---------- MATERIAL PROVIDED ----------

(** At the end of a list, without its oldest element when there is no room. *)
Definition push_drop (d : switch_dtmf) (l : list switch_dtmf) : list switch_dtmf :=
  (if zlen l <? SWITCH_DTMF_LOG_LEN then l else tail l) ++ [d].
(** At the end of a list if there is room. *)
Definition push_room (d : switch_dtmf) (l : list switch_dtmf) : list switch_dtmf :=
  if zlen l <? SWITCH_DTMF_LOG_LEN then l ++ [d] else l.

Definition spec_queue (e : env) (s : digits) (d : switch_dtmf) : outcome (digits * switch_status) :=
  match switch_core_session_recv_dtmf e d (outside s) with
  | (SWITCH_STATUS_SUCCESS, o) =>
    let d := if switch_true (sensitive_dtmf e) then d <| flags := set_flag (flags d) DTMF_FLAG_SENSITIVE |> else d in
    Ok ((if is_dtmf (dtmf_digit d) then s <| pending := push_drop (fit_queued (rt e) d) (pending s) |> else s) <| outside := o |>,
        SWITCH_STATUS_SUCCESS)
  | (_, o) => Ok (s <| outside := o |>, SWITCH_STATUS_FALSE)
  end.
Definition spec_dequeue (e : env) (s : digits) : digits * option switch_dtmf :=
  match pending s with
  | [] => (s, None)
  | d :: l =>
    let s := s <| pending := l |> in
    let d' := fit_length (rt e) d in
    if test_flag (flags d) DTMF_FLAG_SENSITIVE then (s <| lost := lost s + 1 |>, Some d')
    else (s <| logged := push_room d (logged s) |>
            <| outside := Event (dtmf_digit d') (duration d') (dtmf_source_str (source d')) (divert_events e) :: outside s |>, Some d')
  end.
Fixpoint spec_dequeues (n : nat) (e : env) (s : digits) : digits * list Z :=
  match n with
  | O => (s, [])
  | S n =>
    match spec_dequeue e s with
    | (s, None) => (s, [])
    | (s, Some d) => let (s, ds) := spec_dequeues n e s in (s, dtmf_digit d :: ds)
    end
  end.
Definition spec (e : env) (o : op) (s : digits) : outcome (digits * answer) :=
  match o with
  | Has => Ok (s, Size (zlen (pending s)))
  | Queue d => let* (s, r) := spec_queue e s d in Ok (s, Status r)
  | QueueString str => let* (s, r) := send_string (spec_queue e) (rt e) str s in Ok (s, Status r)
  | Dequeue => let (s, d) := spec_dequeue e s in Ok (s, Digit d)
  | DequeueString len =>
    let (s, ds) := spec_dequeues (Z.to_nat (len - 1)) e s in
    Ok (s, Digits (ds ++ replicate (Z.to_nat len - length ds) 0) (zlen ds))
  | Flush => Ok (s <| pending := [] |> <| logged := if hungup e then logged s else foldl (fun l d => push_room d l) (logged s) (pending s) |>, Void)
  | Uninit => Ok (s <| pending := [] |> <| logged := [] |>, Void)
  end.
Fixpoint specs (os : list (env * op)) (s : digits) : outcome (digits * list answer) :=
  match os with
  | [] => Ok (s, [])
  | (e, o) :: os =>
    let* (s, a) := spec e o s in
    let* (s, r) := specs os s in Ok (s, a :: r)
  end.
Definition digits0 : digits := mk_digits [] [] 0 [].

----------

EXERCISE PROMPT - Repeat word for word every line from the start of the entries to the line holding "DequeueString len =>", inclusive, and nothing else.

ANSWER TO THIS TASK -
(** At the end of a list, without its oldest element when there is no room. *)
Definition push_drop (d : switch_dtmf) (l : list switch_dtmf) : list switch_dtmf :=
  (if zlen l <? SWITCH_DTMF_LOG_LEN then l else tail l) ++ [d].
(** At the end of a list if there is room. *)
Definition push_room (d : switch_dtmf) (l : list switch_dtmf) : list switch_dtmf :=
  if zlen l <? SWITCH_DTMF_LOG_LEN then l ++ [d] else l.

Definition spec_queue (e : env) (s : digits) (d : switch_dtmf) : outcome (digits * switch_status) :=
  match switch_core_session_recv_dtmf e d (outside s) with
  | (SWITCH_STATUS_SUCCESS, o) =>
    let d := if switch_true (sensitive_dtmf e) then d <| flags := set_flag (flags d) DTMF_FLAG_SENSITIVE |> else d in
    Ok ((if is_dtmf (dtmf_digit d) then s <| pending := push_drop (fit_queued (rt e) d) (pending s) |> else s) <| outside := o |>,
        SWITCH_STATUS_SUCCESS)
  | (_, o) => Ok (s <| outside := o |>, SWITCH_STATUS_FALSE)
  end.
Definition spec_dequeue (e : env) (s : digits) : digits * option switch_dtmf :=
  match pending s with
  | [] => (s, None)
  | d :: l =>
    let s := s <| pending := l |> in
    let d' := fit_length (rt e) d in
    if test_flag (flags d) DTMF_FLAG_SENSITIVE then (s <| lost := lost s + 1 |>, Some d')
    else (s <| logged := push_room d (logged s) |>
            <| outside := Event (dtmf_digit d') (duration d') (dtmf_source_str (source d')) (divert_events e) :: outside s |>, Some d')
  end.
Fixpoint spec_dequeues (n : nat) (e : env) (s : digits) : digits * list Z :=
  match n with
  | O => (s, [])
  | S n =>
    match spec_dequeue e s with
    | (s, None) => (s, [])
    | (s, Some d) => let (s, ds) := spec_dequeues n e s in (s, dtmf_digit d :: ds)
    end
  end.
Definition spec (e : env) (o : op) (s : digits) : outcome (digits * answer) :=
  match o with
  | Has => Ok (s, Size (zlen (pending s)))
  | Queue d => let* (s, r) := spec_queue e s d in Ok (s, Status r)
  | QueueString str => let* (s, r) := send_string (spec_queue e) (rt e) str s in Ok (s, Status r)
  | Dequeue => let (s, d) := spec_dequeue e s in Ok (s, Digit d)
  | DequeueString len =>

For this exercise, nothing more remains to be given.